Gastón Cerana (29) es un director/autor de trayectoria en el teatro comercial
y en televisión. Mañana, por última vez en el año,
su obra El Señor Martín (antes fueron Radiomensajes y Tanguitos)
se presentará en el legendario Teatro del Pueblo. Es la historia del joven
Martín Páez Cruz que, a punto de terminar el secundario, relata
sus años en el James Day High School, un colegio inglés de Burzaco,
una institución rígida donde se educa a los alumnos como si vivieran
en Cambridge. Su maestro y tocayo es Mr. Martin, quién se propone cercenar
todo rasgo de identidad nacional en sus alumnos. Martín Páez Cruz,
el peor alumno, crece allí con una disyuntiva: cuando egrese tendrá
que optar entre continuar sus estudios en Harvard o en Oxford, entre estudiar
Diplomacia o Ciencias Políticas, entre ser Mr.

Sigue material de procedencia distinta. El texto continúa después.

(** X22. The requests of a successful open, in order: stop streaming, static
    id, length of the calibration document, some number of segment
    requests, start streaming.  Nothing else is written to the interface
    that was opened. *)
Theorem open_request_sequence (env : open_env) (p : process) (cb : bool) :
  let '(e, _, d') := device_imu_open_at env p cb in
  e = DEVICE_IMU_ERROR_NO_ERROR ->
  exists h k,
    first_imu_handle (hid_enumerate env xreal_vendor_id 0) = Some h /\
    session_written d' = hid_written h ++ open_requests k.
Proof.
  unfold device_imu_open_at.
  destruct (device_init env); cbn [negb]; [| discriminate].
  cbn [vendor_id product_id].
  rewrite find_imu_first. unfold first_imu_handle.
  destruct (find imu_interface_matches _) as [i |]; [| discriminate].
  cbn [handle set_handle].
  destruct (path_opens i) as [h |] eqn:Hopen; [| discriminate].
  set (d0 := set_handle _ (Some h)).
  assert (Hh0 : handle d0 <> None) by (cbn; discriminate).
  assert (Hw0 : session_written d0 = hid_written h) by reflexivity.
  unfold send_payload_msg_signal.
  pose proof (send_payload_msg_written p d0 DEVICE_IMU_MSG_START_IMU_DATA [0] Hh0)
    as Hw1.
  pose proof (send_payload_msg_transport p d0 DEVICE_IMU_MSG_START_IMU_DATA 1 [0])
    as Hs1.
  cbn [List.length Z.of_nat Pos.of_succ_nat] in Hw1. specialize (Hw1 ltac:(lia)).
  destruct (send_payload_msg p d0 _ 1 [0]) as [[ok p1] d1]. cbn [snd] in Hs1, Hw1.
  pose proof (same_but_transport_handle _ _ Hs1 Hh0) as Hh1.
  destruct (same_but_transport_fields _ _ Hs1) as (_ & Ha1 & Ho1 & Hc1).
  destruct ok; cbn [negb]; [| discriminate].
  pose proof (device_imu_read_at_written p1 d1 10) as Hw2.
  pose proof (device_imu_read_at_bare p1 d1 10 Hc1 Ha1 Ho1) as Hread.
  destruct (device_imu_read_at p1 d1 10) as [[e2 p2] d2].
  cbn [snd] in Hw2, Hread. destruct Hread as (_ & _ & _ & _ & _ & N2).
  assert (Hh2 : handle d2 <> None) by tauto.
  unfold open_from_static_id.
  pose proof (send_payload_msg_written p2 d2 DEVICE_IMU_MSG_GET_STATIC_ID [] Hh2)
    as Hw3.
  pose proof (send_payload_msg_transport p2 d2 DEVICE_IMU_MSG_GET_STATIC_ID 0 [])
    as Hs3.
  cbn [List.length Z.of_nat] in Hw3. specialize (Hw3 ltac:(lia)).
  destruct (send_payload_msg p2 d2 _ 0 []) as [[ok3 p3] d3]. cbn [snd] in Hs3, Hw3.
  pose proof (same_but_transport_handle _ _ Hs3 Hh2) as Hh3.
  destruct ok3; cbn [negb]; [| discriminate].
  pose proof (recv_payload_msg_written p3 d3
                DEVICE_IMU_MSG_GET_STATIC_ID 4 (le32 0)) as Hw4.
  pose proof (recv_payload_msg_transport p3 d3
                DEVICE_IMU_MSG_GET_STATIC_ID 4 (le32 0)) as Hs4.
  destruct (recv_payload_msg p3 d3 _ 4 (le32 0)) as [[[ok4 p4] d4] id_bytes].
  cbn [fst snd] in Hs4, Hw4.
  pose proof (same_but_transport_handle _ _ Hs4 Hh3) as Hh4.
  unfold open_from_calibration.
  cbn [device_imu_reset_calibration calibration set_calibration].
  match goal with
  | |- context [open_calibration env p4 ?d] => set (d5 := d)
  end.
  assert (Hh5 : handle d5 <> None) by (subst d5; destruct ok4; exact Hh4).
  assert (Hw5 : session_written d5 = session_written d4)
    by (subst d5; destruct ok4; reflexivity).
  pose proof (open_calibration_written env p4 d5 Hh5) as Hcal.
  pose proof (open_calibration_outcome env p4 d5) as Hout.
  destruct (open_calibration env p4 d5) as [[[e6 p6] d6] | [p6 d6]].
  { destruct Hout as (-> & _). discriminate. }
  destruct Hcal as (Hh6 & k & Hw6).
  pose proof (open_start_streaming_written p6 d6 Hh6) as Hw7.
  destruct (open_start_streaming p6 d6) as [[e7 p7] d7]. cbn [snd] in Hw7.
  intros _. exists h, k. split; [reflexivity |].
  rewrite Hw7, Hw6, Hw5, Hw4, Hw3, Hw2, Hw1, Hw0.
  unfold open_requests. rewrite <- !app_assoc. reflexivity.
Qed.
(* ================================================================= *)
(** ** Closing a session and the calibration files *)

Context {layout : CalibrationLayout}.

(** X27. Use after close is caught by the null checks: on the session that
    [device_imu_close] leaves behind, reading and calibrating return "no
    handle", resetting, loading and saving return "no allocation", and
    none of them changes the session or the process.  The close itself
    hands the handle it found to [hid_close] and calls [device_exit]; a
    second close calls [device_exit] again and [hid_close] not at all. *)
Theorem operations_after_close (p : process) (d : device_imu_type)
    (fs : file_env) (timeout iterations : Z) (gyro accel magnet : bool) :
  let '(e, device', closed, exited) := device_imu_close (Some d) in
  e = DEVICE_IMU_ERROR_NO_ERROR /\ closed = handle d /\ exited = true /\
  device_imu_read p device' timeout = (DEVICE_IMU_ERROR_NO_HANDLE, p, device') /\
  device_imu_calibrate p device' iterations gyro accel magnet
  = (DEVICE_IMU_ERROR_NO_HANDLE, p, device') /\
  device_imu_reset_calibration device'
  = (Some DEVICE_IMU_ERROR_NO_ALLOCATION, device') /\
  device_imu_load_calibration fs device'
  = (DEVICE_IMU_ERROR_NO_ALLOCATION, device') /\
  device_imu_save_calibration fs device'
  = (DEVICE_IMU_ERROR_NO_ALLOCATION, None) /\
  device_imu_close device' = (DEVICE_IMU_ERROR_NO_ERROR, device', None, true).
Proof.
  cbn [device_imu_close]. repeat split; reflexivity.
Qed.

Martin o ser el Señor
Martín.
Adrián Garelik (25) dirige El movimiento continuo de Armando Discépolo
en El Artefacto, donde estudió con Raúl Serrano, y se muestra fiel
al teatro de actores “vivos”, recelando las puestas demasiado “visuales”

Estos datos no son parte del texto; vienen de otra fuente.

Lemma max_over_limit_grows_witness :
  (inject_Z 60 + 5 < 108)%Q /\
  (108 - inject_Z 60
   <= maxSpeedOverLimitRef
        (applySpeedLimit (speeding Samples.tripStartedState) 60 (Samples.t0 + 10000) 108))%Q.
Proof.
  split; [now vm_compute |].
  apply (proj2 (max_over_limit_grows (speeding Samples.tripStartedState) 60
                  (Samples.t0 + 10000) 108)).
  now vm_compute.
Defined.

(** *** Invariants of the event loop *)

Section Loop.

Variable distanceKm : Q -> Q -> Q -> Q -> Q.
Variable Math_sqrt : Q -> Q.
Variable android : bool.

Let onFix := Engine.onFix distanceKm.
Let onPosition := Engine.onPosition distanceKm.
Let step := Engine.step distanceKm Math_sqrt android.
Let run := Engine.run distanceKm Math_sqrt android.

Lemma run_preserves (P : App -> Prop) :
  (forall s e, P s -> P (fst (step s e))) ->
  forall events s, P s -> P (run s events).
Proof.
  intros Hstep events. induction events as [| e events IH]; intros s H; [assumption |].
  apply IH. now apply Hstep.
Qed.

Lemma nextLastLocation_some (prev : option LastLocation) (latitude longitude : Q)
    (time : Z) :
  nextLastLocation distanceKm prev latitude longitude time <> None.
Proof.
  unfold nextLastLocation. destruct prev as [p |]; cbn [isSome negb orb]; [| discriminate].
  rewrite orb_false_r. destruct (Qle_bool _ _); discriminate.
Qed.

(** What one fix does to the reference point and to the status. *)
Lemma onFix_location (s : App) (c : Coords) (latitude longitude : Q) (time : Z) :
  let s' := fst (onFix s c latitude longitude time) in
  lastLocationRef (motion s') =
    nextLastLocation distanceKm (lastLocationRef (motion s)) latitude longitude time /\
  status (ui s') = status (ui s).
Proof.
  unfold onFix, Engine.onFix. destruct (tripIdRef s) as [id |]; cbn [isSome negb andb].
  - cbn. auto.
  - destruct (if negb (autoStartInProgressRef (motion s)) then _ else _)
      as [recent fire].
    destruct fire; [| cbn; auto].
    unfold handleStartTrip_call. cbn.
    destruct (nextLastLocation _ _ _ _ _) eqn:E; cbn; rewrite ?E; auto.
Qed.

que tienen algunas nuevas obras. Su visión del teatro es evidente en la
forma en que sus actores viven, ante unas 30 personas, el sueño de la máquina
del movimiento continuo, la idea maravillosa que va a hacerlos ricos de la noche
a la mañana.
Además de estos directores con obra en cartel, otros autores, directores,
actores y grupos ensayan sus propuestas para ocupar un lugar en la cartelera el
año que viene (ver recuadro). Cada uno tiene una historia y una forma para
contarla mientras el concepto tradicional de “dramaturgia” se va diluyendo.
“En este momento hay directores que escriben, autores que dirigen, actores
que generan su propia dramaturgia. En el teatro ya no hay división de roles.
Ahí también hay una ruptura”, explica Múscari, un director
emblemático que corriendo tras su inspiración logró innovar
con cada propuesta. Y rompe. Lo mismo pasa con la mayoría de los directores/autores
de una generación que opta por no seguir escuelas e inventa, con cada obra
que presentan, su propia versión del teatro. Su mundo privado.